Le réveil de tout ce beau monde sera brutal. Parce qu’ils devront se réveiller un jour et s’apercevoir qu’on leur a menti, non ? Pas si sûr, malheureusement. On constate déjà l’effet pernicieux de la réalité alternative créée par le Kremlin dans les témoignages poignants de jeunes Russes vivant en Ukraine.

Ils appellent leurs parents en Russie et leur décrivent les bombardements que subissent les villes qu’ils habitent. Ils leur font même entendre le bruit des explosions derrière eux. Et leurs propres parents les accusent de mentir.

C’est ce que racontait récemment le quotidien britannique The Guardian, soit l’histoire d’Alexander Sedyuk qui ne parle plus à sa mère en Russie, parce qu’elle s’obstinait à répliquer à ses descriptions d’une guerre se rapprochant de lui à Lviv, dans l’est de l’Ukraine, que ce n’était que « des nazis qui s’entre-tuaient entre eux ».

LANCER LA PREMIÈRE PIERRE ?

Ils n’ont pas le monopole des faux-semblants, les Russes. Je reçois plusieurs fois par jour, par exemple, les messages de Donald Trump. Banni de Twitter et de Facebook, il relaie ses états d’âme via sa plateforme de financement politique « Save America ».

Toujours aussi immature, il partage de supposées révélations de médias marginaux coiffées de titres provocateurs, du genre « 26 000 personnes décédées toujours inscrites pour voter dans le Michigan » ou « Les marxistes tentent de prendre le contrôle de FED. »

Il s’est démarqué, mercredi dernier, avec un flamboyant « Trump was right about everything » tiré du magazine Newsweek, une publication crédible. On découvrait toutefois, en cliquant sur le lien, que l’« opinion » venait... de son fils Donald Jr. 

Donald Trump a fait perdre aux républicains, au cours de sa présidence, la Chambre des représentants, le Sénat, puis la Maison-Blanche. Pourtant, désinformation à l’appui, les deux tiers des électeurs républicains lui redonneraient leur vote.

Il faut espérer que les images de mort et de destruction finiront par percer le mur de propagande du Kremlin.

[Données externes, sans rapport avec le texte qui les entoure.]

(* ===== verification/Contain.v ===== *)
(** * Contain: the revocation feed, the ACK ledger and containment orders
    ([crates/wc-control/src/contain.rs])

    The feed is a file of signed lines and the events of the process that has it open; a
    write does what the disk answers.  serde's printers and readers are the parameter
    [FeedSerde]; TOML is [MediatorToml]; a push is a function of the mediator and the
    sequence, whose attempts are answered by the network. *)

From Stdlib Require Import ZArith.
From S2P Require Import Prelude Text Errors Model Json Canon Contract Artifact Log Store Std Chain.

(** ** Revocation events *)

Inductive Revoked := Party (id : EntityId) | Connection (cid : Cid) | RevokedArtifact (jti : Jti).
#[global] Instance Revoked_eq_dec : EqDecision Revoked.
Proof. solve_decision. Defined.

Definition target (r : Revoked) : string :=
  match r with Party id => entity_str id | Connection cid => cid_str cid | RevokedArtifact jti => jti_str jti end.
Definition Revoked_kind (r : Revoked) : string :=
  match r with Party _ => "party" | Connection _ => "cid" | RevokedArtifact _ => "jti" end.

Record RevocationEvent := mkRevocationEvent {
  rev_seq : N;
  rev_revoked : Revoked;
  rev_reason : string;
  rev_actor : string;
  rev_at : N;
  rev_until : option N
}.
#[global] Instance RevocationEvent_eq_dec : EqDecision RevocationEvent.
Proof. solve_decision. Defined.

Definition applies_at (e : RevocationEvent) (now : N) : bool :=
  match rev_until e with None => true | Some until => (now <? until)%N end.

Record SignedRevocation := mkSignedRevocation { sr_event : RevocationEvent; sr_jws : string; sr_kid : string }.

(** [to_vec(&event)] and [from_value::<RevocationEvent>]; [to_string(&entry)] and [from_str]. *)
Class FeedSerde := {
  event_to_vec : RevocationEvent → string;
  event_from_value : Value → option RevocationEvent;
  signed_to_string : SignedRevocation → string;
  signed_from_str : string → option SignedRevocation
}.

(** ** The feed *)

(** The file, if there is one, and the events in memory. *)
Record RevocationFeed := mkFeed { fd_file : option string; fd_events : list SignedRevocation }.

Fixpoint numbered (expected : N) (events : list SignedRevocation) : bool :=
  match events with
  | [] => true
  | e :: events => (rev_seq (sr_event e) =? expected)%N && numbered (expected + 1) events
  end.

Definition next_seq (f : RevocationFeed) : N := (len (fd_events f) + 1)%N.

(** The file after [create_dir_all], [open], [writeln!] and [sync_all], and their answer. *)
Definition write_line (file : option string) (line : string) (io : AppendIo) : option string * result unit :=
  if negb (ap_open io) then (file, Err REVOCATION_FEED_UNWRITABLE)
  else
    let text := default "" file in
    match ap_write io with
    | Torn prefix => (Some (text +:+ prefix), Err REVOCATION_FEED_UNWRITABLE)
    | Written => (Some (text +:+ (line +:+ LFs)), if ap_sync io then Ok tt else Err REVOCATION_FEED_UNWRITABLE)
    end.
Definition append_ok : AppendIo := mkAppendIo true Written true.

Definition since (f : RevocationFeed) (n : N) : list SignedRevocation :=
  filterb (λ e, n <? rev_seq (sr_event e))%N (fd_events f).

Section Feed.
Context `{FeedSerde, Sha256, Jose, SerdeParse}.

Definition feed_open (file : option string) : result RevocationFeed :=
  let? events :=
    match file with
    | Some text => mapR (λ line, ok_or (signed_from_str line) REVOCATION_FEED_UNWRITABLE) (filled_lines text)
    | None => Ok []
    end in
  guard_err (negb (numbered 1 events)) REVOCATION_FEED_UNWRITABLE $ Ok (mkFeed file events).

Definition sign_event (event : RevocationEvent) (key : IssuerKey) : result SignedRevocation :=
  let? jws := map_err (λ _, REVOCATION_FEED_UNWRITABLE) (sign_detached (event_to_vec event) key) in
  Ok (mkSignedRevocation event jws (ik_kid key)).

Definition append (revoked : Revoked) (reason actor : string) (now : N) (key : IssuerKey) (io : AppendIo)
    : stateR RevocationFeed SignedRevocation Code := λ f,
  match sign_event (mkRevocationEvent (next_seq f) revoked reason actor now None) key with
  | Err e => (f, Err e)
  | Ok entry =>
    let '(file, written) := write_line (fd_file f) (signed_to_string entry) io in
    match written with
    | Err e => (mkFeed file (fd_events f), Err e)
    | Ok _ => (mkFeed file (fd_events f ++ [entry]), Ok entry)
    end
  end.

Definition head_digest (f : RevocationFeed) : string :=
  "sha256:" +:+ sha256_hex (join "" (map sr_jws (fd_events f))).

Definition verify_entry (keys : IssuerKeys) (entry : SignedRevocation) : result unit :=
  let? decoded := map_err (λ _, REVOCATION_FEED_UNWRITABLE)
    (verify_detached event_from_value (sr_jws entry) (sr_kid entry) keys) in
  guard_err (negb (bool_decide (decoded = sr_event entry))) REVOCATION_FEED_UNWRITABLE $ Ok tt.
Definition verify (f : RevocationFeed) (keys : IssuerKeys) : result N :=
  let? _ := mapR (verify_entry keys) (fd_events f) in Ok (len (fd_events f)).
End Feed.

(** ** Mediators *)

Record MediatorTarget := mkMediatorTarget { mt_id : string; mt_push_url : option string; mt_poll_interval : N }.
Definition default_poll_interval : N := 5.
Abbreviation MediatorSet := (list MediatorTarget).

(** [toml::from_str::<MediatorSet>]. *)
Class MediatorToml := mediators_from_toml : string → option MediatorSet.

Fixpoint check_mediators (seen : gset string) (ms : MediatorSet) : result unit :=
  match ms with
  | [] => Ok tt
  | m :: ms =>
    guard_err (bool_decide (mt_id m ∈ seen)) CONFIG_INVALID $
    guard_err (mt_poll_interval m =? 0)%N CONFIG_INVALID $
    check_mediators ({[mt_id m]} ∪ seen) ms
  end.
Definition MediatorSet_parse `{MediatorToml} (text : string) : result MediatorSet :=
  let? set := ok_or (mediators_from_toml text) CONFIG_INVALID in
  let? _ := check_mediators ∅ set in
  Ok set.
Definition mediator_get (ms : MediatorSet) (id : string) : option MediatorTarget :=
  find (λ m, bool_decide (mt_id m = id)) ms.
Definition worst_poll_interval (ms : MediatorSet) : N :=
  match ms with [] => default_poll_interval | _ => foldr N.max 0%N (map mt_poll_interval ms) end.

(** ** Push *)

Inductive PushOutcome := Accepted | PullOnly | PushFailed (attempts : N).
Definition reached (p : PushOutcome) : bool := match p with Accepted => true | _ => false end.

(** [Push::notify]. *)
Definition Push : Type := MediatorTarget → N → PushOutcome.
Definition NoPush : Push := λ _ _, PullOnly.
(** One answer per attempt: the HTTP status, or no answer. *)
Fixpoint push_attempts (answers : list (option N)) (attempts : N) : PushOutcome :=
  match answers with
  | [] => PushFailed attempts
  | Some status :: answers =>
    if ((200 <=? status) && (status <? 300))%N then Accepted else push_attempts answers attempts
  | None :: answers => push_attempts answers attempts
  end.
Definition HttpPush (attempts : N) (answer : MediatorTarget → nat → option N) : Push := λ m _,
  match mt_push_url m with
  | None => PullOnly
  | Some _ =>
    let attempts := N.max attempts 1 in push_attempts (map (answer m) (seq 1 (N.to_nat attempts))) attempts
  end.

(** ** The ACK ledger *)

Record Confirmation := mkConfirmation {
  cn_mediator : string;
  cn_feed_seq : N;
  cn_revoked : list string;
  cn_aborted : N;
  cn_at : N
}.
Record Order := mkOrder {
  or_feed_seq : N;
  or_target : string;
  or_expected : list string;
  or_at : N;
  or_deadline_at : N
}.
Record AckLedger := mkLedger { lg_confirmed : gmap string Confirmation; lg_orders : list Order }.
Definition AckLedger_default : AckLedger := mkLedger ∅ [].

Inductive AckState :=
| Confirmed (c : Confirmation)
| Waiting (seconds_left : N)
| Overdue (seconds_late : N) (last_seq : option N).
Definition is_confirmed (s : AckState) : bool := match s with Confirmed _ => true | _ => false end.

(** [sort_by_key], which is stable: an order goes in before the first with a greater key. *)
Fixpoint insert_order (o : Order) (l : list Order) : list Order :=
  match l with
  | [] => [o]
  | p :: l => if (or_feed_seq o <? or_feed_seq p)%N then o :: p :: l else p :: insert_order o l
  end.
Definition sort_orders (l : list Order) : list Order := foldl (λ acc o, insert_order o acc) [] l.

Definition expect (o : Order) (l : AckLedger) : AckLedger :=
  mkLedger (lg_confirmed l)
    (sort_orders (filterb (λ p, negb (or_feed_seq p =? or_feed_seq o)%N) (lg_orders l) ++ [o])).

Definition record (c : Confirmation) (l : AckLedger) : AckLedger :=
  match lg_confirmed l !! cn_mediator c with
  | Some existing =>
    if (cn_feed_seq c <=? cn_feed_seq existing)%N then l
    else mkLedger (<[cn_mediator c := c]> (lg_confirmed l)) (lg_orders l)
  | None => mkLedger (<[cn_mediator c := c]> (lg_confirmed l)) (lg_orders l)
  end.

(** One mediator's state for one order. *)
Definition ack_state (l : AckLedger) (o : Order) (now : N) (mediator : string) : AckState :=
  let other := lg_confirmed l !! mediator in
  match other with
  | Some c =>
    if (or_feed_seq o <=? cn_feed_seq c)%N then Confirmed c
    else if (or_deadline_at o <=? now)%N then Overdue (now - or_deadline_at o) (Some (cn_feed_seq c))
    else Waiting (or_deadline_at o - now)
  | None =>
    if (or_deadline_at o <=? now)%N then Overdue (now - or_deadline_at o) None else Waiting (or_deadline_at o - now)
  end.
Definition state_of (l : AckLedger) (o : Order) (now : N) : gmap string AckState :=
  list_to_map (map (λ m, (m, ack_state l o now m)) (or_expected o)).
Definition outstanding (l : AckLedger) (now : N) : list (Order * gmap string AckState) :=
  filterb (λ p, existsb (λ s, negb (is_confirmed s.2)) (map_to_list p.2))
    (map (λ o, (o, state_of l o now)) (lg_orders l)).

Definition all_confirmed (l : AckLedger) (o : Order) : bool :=
  forallb (λ m, match lg_confirmed l !! m with Some c => (or_feed_seq o <=? cn_feed_seq c)%N | None => false end)
    (or_expected o).
Definition retire_confirmed (l : AckLedger) : AckLedger * N :=
  let kept := filterb (λ o, negb (all_confirmed l o)) (lg_orders l) in
  (mkLedger (lg_confirmed l) kept, (len (lg_orders l) - len kept)%N).

(** ** Containment *)

Record MediatorResult := mkMediatorResult {
  mr_mediator : string;
  mr_push : PushOutcome;
  mr_ack : AckState;
  mr_bounded_by : N
}.
Record ContainmentReport := mkContainmentReport {
  cr_target : string;
  cr_feed_seq : N;
  cr_revoked : list string;
  cr_mediators : list MediatorResult;
  cr_deadline_at : N;
  cr_bounded_by : N
}.
Definition report_confirmed (r : ContainmentReport) : list MediatorResult :=
  filterb (λ m, is_confirmed (mr_ack m)) (cr_mediators r).
Definition unconfirmed (r : ContainmentReport) : list MediatorResult :=
  filterb (λ m, negb (is_confirmed (mr_ack m))) (cr_mediators r).
Definition fully_confirmed (r : ContainmentReport) : bool :=
  negb (bool_decide (len (cr_mediators r) = 0%N)) && bool_decide (len (unconfirmed r) = 0%N).

Definition DEFAULT_ACK_DEADLINE : N := 60.

Record ContainState := mkContainState { ct_feed : RevocationFeed; ct_ledger : AckLedger }.

Section Containment.
Context `{FeedSerde, Jose, SerdeParse}.

(** [matches!(&revoked, Revoked::Connection { cid: ordered } if ordered == cid)]. *)
Definition restates (revoked : Revoked) (cid : Cid) : bool :=
  match revoked with Connection ordered => bool_decide (ordered = cid) | _ => false end.

(** The loop over the affected connections; the disk answers by sequence number. *)
Fixpoint append_connections (revoked : Revoked) (contracts : list Cid) (reason actor : string) (now : N)
    (key : IssuerKey) (io : N → AppendIo) : stateR RevocationFeed unit Code := λ f,
  match contracts with
  | [] => (f, Ok tt)
  | cid :: contracts =>
    if restates revoked cid then append_connections revoked contracts reason actor now key io f
    else bindS (append (Connection cid) reason actor now key (io (next_seq f)))
           (λ _, append_connections revoked contracts reason actor now key io) f
  end.

(** [ack_deadline] is a [u32]. *)
Definition contain (revoked : Revoked) (contracts : list Cid) (reason actor : string) (now : N)
    (mediators : MediatorSet) (push : Push) (key : IssuerKey) (ack_deadline : N) (io : N → AppendIo)
    : stateR ContainState ContainmentReport Code := λ st,
  let '(feed, appended) :=
    bindS (append revoked reason actor now key (io (next_seq (ct_feed st))))
      (λ _, append_connections revoked contracts reason actor now key io) (ct_feed st) in
  match appended with
  | Err e => (mkContainState feed (ct_ledger st), Err e)
  | Ok _ =>
    let head_seq := (next_seq feed - 1)%N in
    let deadline_at := u64_add now ack_deadline in
    let order := mkOrder head_seq (target revoked) (map mt_id mediators) now deadline_at in
    let ledger := expect order (ct_ledger st) in
    let states := state_of ledger order now in
    let results := map (λ m, mkMediatorResult (mt_id m) (push m head_seq)
                              (default (Waiting ack_deadline) (states !! mt_id m)) (mt_poll_interval m)) mediators in
    (mkContainState feed ledger,
     Ok (mkContainmentReport (target revoked) head_seq (map cid_str contracts) results deadline_at
           (worst_poll_interval mediators)))
  end.
End Containment.

(** ** Laws

    An identifier read from text is valid ([serde(try_from)]), and numbers are machine
    integers; an entry is printed on one line and read back unchanged; what the revocation
    key signs verifies, under its kid, to the event that was signed. *)

Definition Revoked_valid (r : Revoked) : Prop :=
  match r with
  | Party id => EntityId_new (entity_str id) = Ok id
  | Connection cid => Cid_new (cid_str cid) = Ok cid
  | RevokedArtifact jti => Jti_new (jti_str jti) = Ok jti
  end.
Definition event_wf (e : RevocationEvent) : Prop :=
  Revoked_valid (rev_revoked e) ∧ is_u64 (rev_seq e) ∧ is_u64 (rev_at e) ∧
  match rev_until e with Some u => is_u64 u | None => True end.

L’expérience américaine, avec une multitude de sources et médias, nous montre cependant qu’on n’esquinte pas aisément une idée toute faite. 

Quelques mythes perpétués par Vladimir Poutine  

Les habitants russophones de la région du Donbass dans l’est de l’Ukraine sont soumis à un génocide.  

  • L’Organisation pour la Sécurité et la Coopération en Europe n’a trouvé aucune preuve de ses allégations.       

Les forces ukrainiennes ont bombardé une maternelle à Lougansk dans l’est de l’Ukraine le 17 février dernier.  

  • Les bombardements sont venus des lignes des séparatistes russophones.       

La Russie n’attaque pas d’infrastructures civiles en Ukraine.  

  • Dès le lendemain de l’invasion, Amnesty International documentait au moins trois attaques des militaires russes contre des civils ukrainiens.       

Le nazisme est rampant dans la société et en politique ukrainiennes et est encouragé par les autorités de Kyïv.  

  • Le candidat du parti d’extrême droite nationaliste, Svoboda, a récolté 1,6 % du vote à l’élection présidentielle de 2019.       

L’Occident a soutenu un coup pour renverser le gouvernement ukrainien pro-Moscou en 2014.  

  • Il n’existe aucune preuve que la révolution de Maïdan en février 2014 vient d’un complot orchestré par les pays occidentaux.